Extracted data START

(* ===== verification/Msh.v ===== *)
(** * The command line of the shell (components/finsh/msh.c)

    A line is characters in memory, split in place; commands are in a table of
    exported functions, whose code is a parameter.  Loops that stop at
    [position >= length] recurse on the number [n] of characters left. *)
From S2P Require Import Prelude Kservice.

Definition FINSH_ARG_MAX : Z := 10.

Record finsh_syscall := { sc_name : list Z; sc_desc : list Z; sc_func : Z }.

(** What rt_kprintf is given: a text of the code, a format and a string in memory, or a format
    and two strings of the table. *)
Inductive kprint := Text (s : list Z) | Fmt (f : list Z) (a : Z) | Item (f name desc : list Z).

Definition is_blank (c : Z) : bool := (c =? 32) || (c =? 9).
Definition QUOTE : Z := 34.
Definition BACKSLASH : Z := 92.

(** Blanks are overwritten with 0. *)
Fixpoint strip (n : nat) (m : mem) (p : Z) : mem * Z * nat :=
  match n with
  | O => (m, p, O)
  | S n' => if is_blank (m p) then strip n' (store8 p 0 m) (p + 1) else (m, p, n)
  end.

Fixpoint skip_word (n : nat) (m : mem) (p : Z) : Z * nat :=
  match n with
  | O => (p, O)
  | S n' => if is_blank (m p) then (p, n) else skip_word n' m (p + 1)
  end.

(** A backslash hides the quote behind it. *)
Fixpoint skip_string (n : nat) (m : mem) (p : Z) : Z * nat :=
  match n with
  | O => (p, O)
  | S n' =>
      if m p =? QUOTE then (p, n)
      else if (m p =? BACKSLASH) && (m (p + 1) =? QUOTE) then
        match n' with O => (p + 2, O) | S n'' => skip_string n'' m (p + 2) end
      else skip_string n' m (p + 1)
  end.

Definition too_many (argv : list Z) : list kprint :=
  [Text (bytes "Too many args ! We only Use:
")] ++ map (Fmt (bytes "%s ")) argv ++ [Text (bytes "
")].

(** The arguments found so far are [argv]; each turn of the loop finds one more. *)
Fixpoint split_loop (fuel n : nat) (m : mem) (p : Z) (argv : list Z) : option (mem * list Z * list kprint) :=
  match fuel with
  | O => None
  | S fuel =>
      match n with
      | O => Some (m, argv, [])
      | S _ =>
          let '(m, p, n) := strip n m p in
          if FINSH_ARG_MAX <=? lenZ argv then Some (m, argv, too_many argv)
          else
            match n with
            | O => Some (m, argv, [])
            | S n' =>
                if m p =? QUOTE then
                  let argv := argv ++ [p + 1] in
                  let '(p, n) := skip_string n' m (p + 1) in
                  match n with
                  | O => Some (m, argv, [])
                  | S n' => split_loop fuel n' (store8 p 0 m) (p + 1) argv
                  end
                else
                  let argv := argv ++ [p] in
                  let '(p, n) := skip_word n m p in
                  match n with
                  | O => Some (m, argv, [])
                  | S _ => split_loop fuel n m p argv
                  end
            end
      end
  end.

Definition msh_split (cmd length : Z) (m : mem) : option (mem * list Z * list kprint) :=
  split_loop (S (Z.to_nat length)) (Z.to_nat length) m cmd [].

(** strncmp(s, p, n) == 0 for a string [s] of the table; beyond its end is its 0. *)
Fixpoint strncmp_eq (n : nat) (s : list Z) (m : mem) (p : Z) : bool :=
  match n with
  | O => true
  | S n' =>
      match s with
      | [] => m p =? 0
      | c :: s => (m p =? c) && strncmp_eq n' s m (p + 1)
      end
  end.

Definition cmd_prefix : list Z := bytes "__cmd_".

Definition is_cmd (sc : finsh_syscall) : bool := bool_decide (take 6 (sc_name sc) = cmd_prefix).
Definition cmd_name (sc : finsh_syscall) : list Z := drop 6 (sc_name sc).

Definition msh_help (table : list finsh_syscall) : list kprint * Z :=
  ([Text (bytes "RT-Thread shell commands:
")] ++ map (fun sc => Item (bytes "%-16s - %s
") (cmd_name sc) (sc_desc sc)) (filter (fun sc => is_cmd sc = true) table) ++ [Text (bytes "
")], 0).

(** index->name[6 + size] == 0 after the first [size] characters were compared. *)
Fixpoint msh_get_cmd (table : list finsh_syscall) (m : mem) (cmd size : Z) : option Z :=
  match table with
  | [] => None
  | sc :: table =>
      if is_cmd sc && strncmp_eq (Z.to_nat size) (cmd_name sc) m cmd && (lenZ (cmd_name sc) =? size)
      then Some (sc_func sc) else msh_get_cmd table m cmd size
  end.

Section Exec.
Context {W : Type} (table : list finsh_syscall)
  (call : Z -> list Z -> mem -> W -> option (Z * mem * W)).   (** the functions of the table *)

(** The return value, and the command's, its output and effects. *)
Definition _msh_exec_cmd (cmd length : Z) (m : mem) (w : W) : option (Z * option Z * mem * list kprint * W) :=
  let '(p, _) := skip_word (Z.to_nat length) m cmd in
  let cmd0_size := p - cmd in
  if cmd0_size =? 0 then Some (- RT_ERROR, None, m, [], w)
  else
    match msh_get_cmd table m cmd cmd0_size with
    | None => Some (- RT_ERROR, None, m, [], w)
    | Some func =>
        '(m, argv, out) ← msh_split cmd length m;
        if lenZ argv =? 0 then Some (- RT_ERROR, None, m, out, w)
        else '(r, m, w) ← call func argv m w; Some (0, Some r, m, out, w)
    end.

(** The blanks in front of the command. *)
Fixpoint trim (fuel : nat) (m : mem) (cmd length : Z) : option (Z * Z) :=
  match fuel with
  | O => None
  | S fuel => if is_blank (m cmd) then trim fuel m (cmd + 1) (length - 1) else Some (cmd, length)
  end.

(** The first space or end of string. *)
Fixpoint first_space (fuel : nat) (m : mem) (p : Z) : option Z :=
  match fuel with
  | O => None
  | S fuel => if negb (m p =? 32) && negb (m p =? 0) then first_space fuel m (p + 1) else Some p
  end.

Definition msh_exec (fuel : nat) (cmd length : Z) (m : mem) (w : W) : option (Z * mem * list kprint * W) :=
  '(cmd, length) ← trim fuel m cmd length;
  if u32 length =? 0 then Some (0, m, [], w)
  else
    '(e, r, m, out, w) ← _msh_exec_cmd cmd (u32 length) m w;
    if e =? 0 then r ← r; Some (r, m, out, w)
    else
      p ← first_space fuel m cmd;
      Some (-1, store8 p 0 m, out ++ [Fmt (bytes "%s: command not found.
") cmd], w).
End Exec.


(** ** Completion

    The buffer that holds the prefix is an array; its text ends at the first 0, which is
    missing in a buffer that is not terminated. *)
Fixpoint cstring (l : list Z) : option (list Z) :=
  match l with
  | [] => None
  | c :: l => if c =? 0 then Some [] else t ← cstring l; Some (c :: t)
  end.

Fixpoint str_common (str1 str2 : list Z) : Z :=
  match str1, str2 with
  | c :: str1, d :: str2 => if c =? d then 1 + str_common str1 str2 else 0
  | _, _ => 0
  end.

(** strncmp(prefix, cmd_name, strlen(prefix)) == 0 *)
Definition matches (prefix name : list Z) : bool := bool_decide (take (length prefix) name = prefix).
(** Every editing key keeps the terminal as the editor is. *)
Lemma echoed_ok s k e e' table t : editing k -> all_printable e -> edit table k e = Some e' -> echo_mode s <> 0 ->
  displays t s e -> displays (term_run t (sent (echoed s k e e'))) s e'.
Proof.
  intros Hk Hpr He Hecho Hd. pose proof (edit_printable _ _ _ _ Hk Hpr He) as [Hpr' _]. destruct Hpr as [Hpr _].
  assert (forall i, recall i e = Some e' ->
    displays (term_run t (sent [Text ([27; 91; 50; 75; 13] ++ finsh_get_prompt s ++ text e')])) s e') as Hrecall.
  { intros i Hi. unfold sent. cbn [map concat]. rewrite app_nil_r. rewrite term_redraw by (done || apply Hd).
    unfold recall in Hi. destruct (past e !! _) as [h|]; [|done]. injection Hi as <-.
    apply (cells_display _ _ _ _ _ _ 0); simpl; unfold text; simpl; by rewrite ?rev_involutive, ?app_nil_r. }
  destruct e as [l r p i]. unfold text in Hpr. simpl in He, Hpr, Hk. apply Forall_app in Hpr as [_ Hpr].
  destruct k; cbn [edit lft rgt past here] in He; simpl in Hk; simpl echoed; try done.
  - destruct (0 <? i); [by apply (Hrecall (i - 1))|]. by injection He as <-.
  - case_bool_decide; [by injection He as <-|by apply (Hrecall ((i + 1) `min` (lenZ p - 1)))].
  - injection He as <-. destruct l as [|c l]; [done|]. by apply term_left.
  - injection He as <-. destruct r as [|c r]; [done|]. apply term_right; [|done]. by apply Forall_cons in Hpr as [? _].
  - injection He as <-. destruct l as [|c l]; [done|]. destruct r as [|d r]; [by apply (term_delete_end _ _ c)|].
    pose proof (term_delete _ _ c l (d :: r) p i Hpr Hd) as H. unfold sent. cbn [map concat]. rewrite app_nil_r.
    revert H. rewrite <- app_assoc. cbn [length]. replace (S (length r) + 2)%nat with (S (S (length r) + 1)) by lia. done.
  - destruct (_ <? _); [|done]. injection He as <-. rewrite (proj2 (Z.eqb_neq _ _) Hecho). unfold sent. cbn [map concat].
    rewrite app_nil_r. apply term_insert; [by constructor|done].
  - by injection He as <-.
Qed.
Lemma poll_run_is_loop stream data u u' : poll_tx_loop stream data u = Some u' -> exists n, poll_run n stream (PollNext data) u = Some u'.
Proof.
  revert u. induction data as [|c data IH]; intros u; [intros [= <-]; by exists 0%nat|]. rewrite poll_tx_loop_cons.
  assert (forall u1, ('(_, u) ← stm32_putc c u1; poll_tx_loop stream data u) = Some u' ->
    exists n, poll_run n stream (PollPut PutClear (c :: data)) u1 = Some u') as Hput.
  { intros u1. destruct (stm32_putc c u1) as [[r u2]|] eqn:E; [|done]. rewrite some_bind. intros [n Hn]%IH.
    apply stm32_putc_run in E. destruct (poll_run_put _ stream _ _ data _ _ E) as (m & Hm). exists (m + n)%nat. by rewrite Hm. }
  destruct ((c =? 10) && stream) eqn:Ec.
  - destruct (stm32_putc 13 u) as [[r u1]|] eqn:E; [|done]. rewrite !some_bind. intros [n Hn]%Hput.
    apply stm32_putc_run in E. destruct (poll_run_cr _ stream _ (c :: data) _ _ E) as (m & Hm). exists (S (m + n)).
    cbn [poll_run poll_step]. by rewrite Ec, Hm.
  - rewrite some_bind. intros [n Hn]%Hput. exists (S n). cbn [poll_run poll_step]. by rewrite Ec.
Qed.
End Polling.

(** ** The device in use

    A character has come over the line, the UART interrupts, time passes, a thread reads, and the one thread that writes makes its
    next step: it begins the next of its calls of rt_device_write, accesses a register, or returns.  (One thread writes: the driver has
    no lock.)  The handler and a read are one step.  An interrupt can come at any moment, also when no character waits. *)
Inductive usart_event := Incoming (c : Z) | Interrupt | Elapsed | Reading (n : Z) | Proceed.
Inductive usart_out := Nothing | Called (call : option (Z * Z)) | Got (l : list Z) | Wrote (r : transfer).

Definition usart_event_ok (e : usart_event) : Prop :=
  match e with Incoming c => fits 8 c | Reading n => 0 <= n | _ => True end.

(** The call the writing thread is in, with its data, and the data of the calls it has still to make. *)
Record writer := { w_call : option (list Z * poll_pc); w_next : list (list Z) }.

Definition pending_calls (w : writer) : list (list Z) :=
  match w_call w with Some (data, _) => data :: w_next w | None => w_next w end.

(** The call gets to the loop of _serial_poll_tx. *)
Definition polls (d : rt_device) (data : list Z) : bool :=
  is_device d && negb (ref_count d =? 0) && negb (lenZ data =? 0) && negb (has_flag (open_flag d) RT_DEVICE_FLAG_INT_TX).

Section Steps.
Context {H : Hardware} {W : Usart}.
Abbreviation serial := (rt_serial_device stm32_uart).

Definition writer_do (d : rt_device) (w : writer) (s : serial) (k : kernel) : option (usart_out * writer * serial * kernel) :=
match w_call w with
| Some (data, PollNext []) => Some (Wrote (Moved (lenZ data)), {| w_call := None; w_next := w_next w |}, s, k)
| Some (data, x) =>
    let '(x, u) := poll_step (stream_mode d) x (hw s) in
    Some (Nothing, {| w_call := Some (data, x); w_next := w_next w |}, {| s with hw := u |}, k)
| None =>
    match w_next w with
    | [] => Some (Nothing, w, s, k)
    | data :: next =>
        if polls d data then Some (Nothing, {| w_call := Some (data, PollNext data); w_next := next |}, s, k)
        else
          '(r, _, s, k) ← rt_device_write serial_ops 0 data d s k;
          Some (Wrote r, {| w_call := None; w_next := next |}, s, k)
    end
end.
(** * ipm: catalog resolution, addressing and installation engine

    A shallow embedding of [ipm/common.py]: the two catalog readers
    ([LocalIP.get_info], [RemoteIP.get_info]), the listing functions
    ([get_IP_list], [list_IPs]), the registry and dependency-manifest
    stores, the installer ([install_ip], [install_deps_ip],
    [uninstall_ip]), the check/update driver ([check_IP]) and the URLs of
    [package_check]; and of [cleanup] of [ipm/manage.py].  The properties
    of the design document that concern them follow, and further
    properties of the code.

    Conventions of the embedding.
    - Parsed JSON is the inductive type [json]; a Python [dict] is an
      association list in insertion order (the code depends on the first
      and on the last key of a dict).
    - A Python object ([RemoteIP], [LocalIP]) is its [__dict__]: an
      association list of attributes in order of first assignment, because
      [get_info_from_atr] serialises an object by walking [__dict__].
    - Uncaught Python exceptions are values of [pyerr]; [exit(1)] is the
      result [Exit].
    - The two JSON documents and the install tree are a [state], threaded
      through the monad [M]. *)

From Stdlib Require Import ZArith Ascii String List Bool Lia.
From stdpp Require Import base option list strings pretty gmap fin_maps.

Local Open Scope string_scope.
Local Open Scope Z_scope.
Local Open Scope list_scope.

(* ===================================================================== *)
(** ** Python values *)
(* ===================================================================== *)

(** What [json.load] produces.  Numbers are integers here: no property
    below depends on the value of a number. *)
#[warnings="-register-all"]
Inductive json : Type :=
| JNull : json
| JBool : bool -> json
| JNum : Z -> json
| JStr : string -> json
| JArr : list json -> json
| JObj : list (string * json) -> json.

(** The Python exceptions the modelled code can raise.  [NotModelled] marks
    the one construct left outside the embedding: [str()] of a list or dict
    inside an f-string. *)
Inductive pyerr : Type :=
| KeyError (k : json)
| TypeError
| IndexError
| AttributeError (attr : string)
| FileNotFoundError (path : string)
| FileExistsError (path : string)
| NotADirectoryError (path : string)
| IsADirectoryError (path : string)
| ReadError
| NotModelled.

(** Result of running a piece of Python: a value, [exit(code)], or an
    uncaught exception. *)
Inductive result (A : Type) : Type :=
| Ok (a : A)
| Exit (code : Z)
| Raise (e : pyerr).
Arguments Ok {A} a.
Arguments Exit {A} code.
Arguments Raise {A} e.

Definition rbind {A B} (c : result A) (k : A -> result B) : result B :=
  match c with
  | Ok a => k a
  | Exit n => Exit n
  | Raise e => Raise e
  end.

Notation "'do' x <- c ; k" := (rbind c (fun x => k))
  (at level 10, x name, c at level 100, k at level 200).
Notation "'do' ' p <- c ; k" := (rbind c (fun x => let 'p := x in k))
  (at level 10, p pattern, c at level 100, k at level 200).

(** *** Strings *)

(** [needle in hay] on two [str]: substring test. *)
Fixpoint str_in (needle hay : string) : bool :=
  String.prefix needle hay ||
  match hay with
  | EmptyString => false
  | String _ rest => str_in needle rest
  end.

(** [s.split(sep)] for a one-character separator: never the empty list. *)
Fixpoint split (sep : ascii) (s : string) : list string :=
  match s with
  | EmptyString => [EmptyString]
  | String c rest =>
      if Ascii.eqb c sep then EmptyString :: split sep rest
      else match split sep rest with
           | seg :: segs => String c seg :: segs
           | [] => [String c EmptyString]
           end
  end.

(** [sep.join(parts)]. *)
Fixpoint join (sep : string) (parts : list string) : string :=
  match parts with
  | [] => ""
  | [p] => p
  | p :: ps => p +:+ sep +:+ join sep ps
  end.

(** [l[-1]] on a non-empty list of strings (the caller has a non-empty list:
    [split] never returns []). *)
Definition last_segment (parts : list string) : string := List.last parts "".

Definition chars (s : string) : list string :=
  map (fun c => String c EmptyString) (list_ascii_of_string s).

(** [os.path.join(a, b)] on POSIX. *)
Definition path_join (a b : string) : string :=
  if String.prefix "/" b then b
  else if String.eqb a "" then b
  else if str_in "/" (String.substring (Nat.pred (String.length a)) 1 a) then a +:+ b
  else a +:+ "/" +:+ b.

(** *** Lookup, equality, truthiness *)

Fixpoint assoc {A} (k : string) (kvs : list (string * A)) : option A :=
  match kvs with
  | [] => None
  | (k', v) :: rest => if String.eqb k k' then Some v else assoc k rest
  end.

(** [d[k] = v] on a dict: in place when the key exists, else appended. *)
Fixpoint assoc_set {A} (k : string) (v : A) (kvs : list (string * A)) : list (string * A) :=
  match kvs with
  | [] => [(k, v)]
  | (k', v') :: rest =>
      if String.eqb k k' then (k', v) :: rest else (k', v') :: assoc_set k v rest
  end.

(** [del d[k]] (the caller checks that the key exists). *)
Fixpoint assoc_del {A} (k : string) (kvs : list (string * A)) : list (string * A) :=
  match kvs with
  | [] => []
  | (k', v') :: rest =>
      if String.eqb k k' then rest else (k', v') :: assoc_del k rest
  end.
(** A directory with a pending scenario whose log is a link to nothing. *)
Example pending_broken_link :
  list_metadata_only_scenarios
    (DirectoryWithBrokenLinks
       ["SCN_2025_08_12_003.metadata.json"; "SCN_2025_08_12_003.log";
        "SCN_2025_08_12_004.metadata.json"; "SCN_2025_08_12_004.log"]
       ["SCN_2025_08_12_003.log"]) "2025-08-12"
  = ["SCN_2025_08_12_003"].
Proof. vm_compute. reflexivity. Qed.

(** X4. A metadata file [x.metadata.json] whose [x] holds no [.metadata],
    starts with the prefix of the date and has no log [x.log] is listed as
    [x]. *)
Theorem list_metadata_only_scenarios_complete logs_dir for_date x :
  x +:+ ".metadata.json" ∈ entries logs_dir →
  ¬ occurs ".metadata" x →
  Py.startswith x (scenario_prefix for_date) = true →
  (x +:+ ".log") ∉ entries logs_dir →
  x ∈ list_metadata_only_scenarios logs_dir for_date.
Proof.
  intros Hin Hplain Hprefix Hlog.
  apply list_metadata_only_scenarios_spec. exists (x +:+ ".metadata.json").
  split_and!; [done| |by apply scenario_of_metadata_plain| |done].
  - apply endswith_true. by exists x.
  - apply bool_decide_eq_false_2. by intros [? _].
Qed.

Lemma list_metadata_only_scenarios_complete_witness :
  "SCN_2025_08_12_003"
  ∈ list_metadata_only_scenarios
      (Directory ["SCN_2025_08_12_003.metadata.json"; "SCN_2025_08_12_001.log"])
      "2025-08-12".
Proof.
  apply (list_metadata_only_scenarios_complete
           (Directory ["SCN_2025_08_12_003.metadata.json"; "SCN_2025_08_12_001.log"])
           "2025-08-12" "SCN_2025_08_12_003").
  - apply list_elem_of_here.
  - intros (a & b & H). pose proof (has_char_app "." a ("metadata" +:+ b)) as Hdot.
    change (a +:+ String "." ("metadata" +:+ b)) with (a +:+ ".metadata" +:+ b) in Hdot.
    rewrite <-H in Hdot. vm_compute in Hdot. discriminate.
  - vm_compute. reflexivity.
  - intros Hin. simpl in Hin.
    apply elem_of_cons in Hin as [Heq|Hin]; [discriminate Heq|].
    apply elem_of_cons in Hin as [Heq|Hin]; [discriminate Heq|].
    by apply elem_of_nil in Hin.
Defined.
(* ===== verification/_CoqProject ===== *)
-Q . S2P
Prelude.v
Heap.v
Checksum.v
Sha1.v
PacketQueue.v
HashTable.v
MysockTypes.v
TcpSum.v
TcpIo.v
Mysock.v
Demux.v
Backlog.v
Lifecycle.v
StcpApi.v
MysockApi.v
CString.v
Layout.v
Inet.v
TcpHeader.v
ArpCache.v
SrIf.v
SrRt.v
SrDumper.v
SrInstance.v
Protocol.v
Router.v
SrPrint.v
ProxyHeaders.v
ProxyParse.v
Proxy.v
ProxyMain.v
VnsComm.v
VnsMessages.v
SrMain.v
FileTransfer.v
AppLibrary.v
CommandLine.v
Talk.v
(** The bytes of a string literal. *)
Fixpoint bytes_of (s : string) : list Z :=
  match s with
  | EmptyString => []
  | String a s => Z.of_N (Ascii.N_of_ascii a) :: bytes_of s
  end.

Lemma u32_range z : 0 <= u32 z < 2 ^ 32.
Proof. unfold u32. apply Z.mod_pos_bound. lia. Qed.
Lemma u16_range z : 0 <= u16 z < 2 ^ 16.
Proof. unfold u16. apply Z.mod_pos_bound. lia. Qed.
Lemma u32_small z : 0 <= z < 2 ^ 32 -> u32 z = z.
Proof. apply Z.mod_small. Qed.
Lemma u16_small z : 0 <= z < 2 ^ 16 -> u16 z = z.
Proof. apply Z.mod_small. Qed.

Lemma length_le_bytes n z : length (le_bytes n z) = n.
Proof. revert z. induction n; intros; cbn; auto. Qed.
Lemma length_be_bytes n z : length (be_bytes n z) = n.
Proof. unfold be_bytes. by rewrite length_rev, length_le_bytes. Qed.

Lemma le_bytes_is_byte n z : Forall is_byte (le_bytes n z).
Proof.
  revert z. induction n; intros; cbn; constructor; auto.
  unfold is_byte. apply Z.mod_pos_bound. lia.
Qed.
Lemma be_bytes_is_byte n z : Forall is_byte (be_bytes n z).
Proof. unfold be_bytes. apply Forall_rev, le_bytes_is_byte. Qed.

Lemma le_val_range l : Forall is_byte l -> 0 <= le_val l < 256 ^ zlen l.
Proof.
  induction 1 as [|b l Hb _ IH]; cbn [le_val length]; [lia|].
  unfold is_byte in Hb. rewrite Nat2Z.inj_succ, Z.pow_succ_r by lia. nia.
Qed.

Lemma le_val_bytes n z : le_val (le_bytes n z) = z mod 256 ^ Z.of_nat n.
Proof.
  revert z. induction n as [|n IH]; intros z; cbn [le_val le_bytes].
  { by rewrite Z.mod_1_r. }
  rewrite IH, Nat2Z.inj_succ, Z.pow_succ_r by lia.
  rewrite Z.rem_mul_r by lia. lia.
Qed.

Extracted data END

§ **What is required**
Starting with the first line of the records above, give back each line exactly until the line with "exported functions, whose" has been given as well.

§ **Solution**
(* ===== verification/Msh.v ===== *)
(** * The command line of the shell (components/finsh/msh.c)

    A line is characters in memory, split in place; commands are in a table of
    exported functions, whose code is a parameter.  Loops that stop at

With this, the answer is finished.